Heat Tolerant Plants of the Pacific Northwest

Landscape designers have a new concern, as do gardening gurus and nurserymen:  understanding the heat tolerance of our native and cultivated plants. This past summer was a pressure cooker, not only for drought but also for a week of intense temperatures. This affected people, plants and animals. Plants help to cool the planet, yet in an ever-changing climate, what plant goes where? A landscape designer with a strong knowledge of plant and tree temperature tolerance can help assure you of a successful outdoor habitat.

 Some of the old rules apply when specifying and selecting plants for drought and heat, but not all of them, such as “the larger the leaf, the less sun and heat a plant can tolerate”. We still need to pay attention to the micro-climate from the urban heat of asphalt and concrete to the surrounding tree canopy. Intense heat can be hard on many plants even when adequately watered. Also, overly wet roots can be damaging for many plants especially conifers-when heat is intense their water uptake often shuts down.

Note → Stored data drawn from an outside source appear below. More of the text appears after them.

Lemma wp_chan E (Q : Channel → chses → Prop) s i c : has_chan s i c → Q c s → wp (chan i) E Q s.
Proof. intros Hc HQ. eapply wp_on_chan; [done|]. apply wp_get. by rewrite cv_self. Qed.

Lemma wp_set_chan f E (Q : unit → chses → Prop) s i c :
  has_chan s i c → Q tt (cv s i (f c)) → wp (set_chan i f) E Q s.
Proof. intros Hc HQ. by eapply wp_on_chan. Qed.

Lemma wp_on_buf {A} (m : ST circbuffer A) E (Q : A → chses → Prop) s i c w cb :
  has_chan s i c → the_buf w c = Some cb →
  wp m E (λ a cb', Q a (cv s i (set_buf w (Some cb') c))) cb → wp (on_buf i w m) E Q s.
Proof. intros Hc Hb H. eapply wp_on_chan; [done|]. by eapply wp_zoom_ptr. Qed.

Lemma set_buf_self w c cb : the_buf w c = Some cb → set_buf w (Some cb) c = c.
Proof. destruct w, c; cbn; by intros ->. Qed.

Lemma wp_on_tp {A} (m : ST sshsession A) E (Q : A → chses → Prop) s :
  wp m E (λ a t, Q a (set_tp t s)) (tp s) → wp (on_tp m) E Q s.
Proof. apply wp_zoom. Qed.

Lemma set_tp_self s : set_tp (tp s) s = s.
Proof. by destruct s. Qed.

Lemma wp_log_fd op E (Q : unit → chses → Prop) s :
  Q tt (set_fds (set_fd_log (fd_log (fds s) ++ [op]) (fds s)) s) → wp (log_fd op) E Q s.
Proof. done. Qed.
End focus.

(** ** Messages of the channel layer *)

Section messages.
Context {CL : CryptoLib} {ready : list (list Z) → sshsession → Prop} {T : Transport ready}.
Implicit Types (s : chses) (fs : list field) (msgs : list (list Z)).

Definition put_fields_tp {A} fs (k : ST chses A) : ST chses A := foldr (λ f k, do* put_tp f.1; k) k fs.

Lemma put_fields_on_tp {A} fs (m : ST sshsession unit) (k : ST chses A) s :
  put_fields_tp fs (do* on_tp m; k) s = (do* on_tp (put_fields fs m); k) s.
Proof.
  revert s. induction fs as [|[p w] fs IH]; intros s; [done|].
  change (put_fields_tp ((p, w) :: fs) (do* on_tp m; k)) with (do* put_tp p; put_fields_tp fs (do* on_tp m; k)).
  change (put_fields ((p, w) :: fs) m) with (do* on_writepayload p; put_fields fs m).
  unfold bind at 1 3. unfold put_tp, on_tp at 1 3, zoom, bind.
  by destruct (on_writepayload p (tp s)) as [[[] t]|e|x].
Qed.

Fleshy leaves, such as sedums and agaves tend to store more water in their cells. A plant such as a large leaved Rhododendron or a Camellia japonica may have thick leaves but they are not fleshy—they took a real hit last summer, especially if their micro-climate was baking. They also appreciate water. For trees, deep water is the best way to prepare for hot weather, especially during drought. Yet, depending on their micro-climate, even though deciduous tree leaves can burn in extreme heat and leave an undesirable specimen– rest assured, if they are well established, most of them should leaf out in the spring, that is, if they were watered deeply.

In general, heat tolerant plants thriving in a sunny location have very small leaves or are fleshy, but not always.  Some are very drought tolerant and others are not. Established plants fair better. Also, many of these plants are hummingbird and bee magnets.

Heat Tolerant Plants and Trees:

Agave varieties

Blue fescue grass-Festucca glauca (water a bit)

California lilac-Ceanothus varieties, both large and groundcover type, native and non-native.

Coyote bush-Baccharis-native to southwestern Oregon

Douglas Fir-Pseudotsuga menziesii

Dogwood tree-Cornus tree varieties (water deep)

Epilobium (Zauchineria)- california fuchsia varieties, native and non-native

Heath-Erica (also known as heather-water a bit)

Heather-Calluna (water a bit)

Hens and Chicks-Sempervirens

Huckleberry, evergreen-Vaccinium ovatum (native and in the shade)

Lavender cotton-Santolina varieties

Japanese false Camellia-Stewartia (water deep)

Kaminski milkwort-Polygala c. ‘Kaminski’ (water a bit)

Lavenders-Lavendula varieties

Manzanita-Arctostaphylos varieties, both large and the ground cover kinnickinnick, native and non-native. These appreciate good drainage, planted in a quarter-ten gravel/soil mix.

Oak-Quercus Northwest natives (water deep)

Oregon grape (The tall one)-Mahonia (native and in the shade)

Pine-Pinus, especially Northwest native pines such as lodgepole (contorta) and Ponderosa

Red hot poker-Kniphophia varieties

Rockrose-Cistus varieties

Rosmary-Rosemarinus varieties, large and small

Russian sage-Perovskia varieties

Sedum varieties

Smoke tree-Cotinus varieties

Snowberry-Syphorocarpus alba (native and in the shade)

Strawberry tree-Arbutus unedo varieties

Sunrose-Helianthemum (water a bit)

Juniper-Juniperus varieties, all trees and shrubs

Yucca varieties

  • In addition, roses and peonies seem to be an exception to the rule—they survive and bloom even with burnt leaves. Hydrangeas and deciduous blueberries cooked and many ferns, native and non-native took a hit. Native sword fern, in the shade performed fairly well.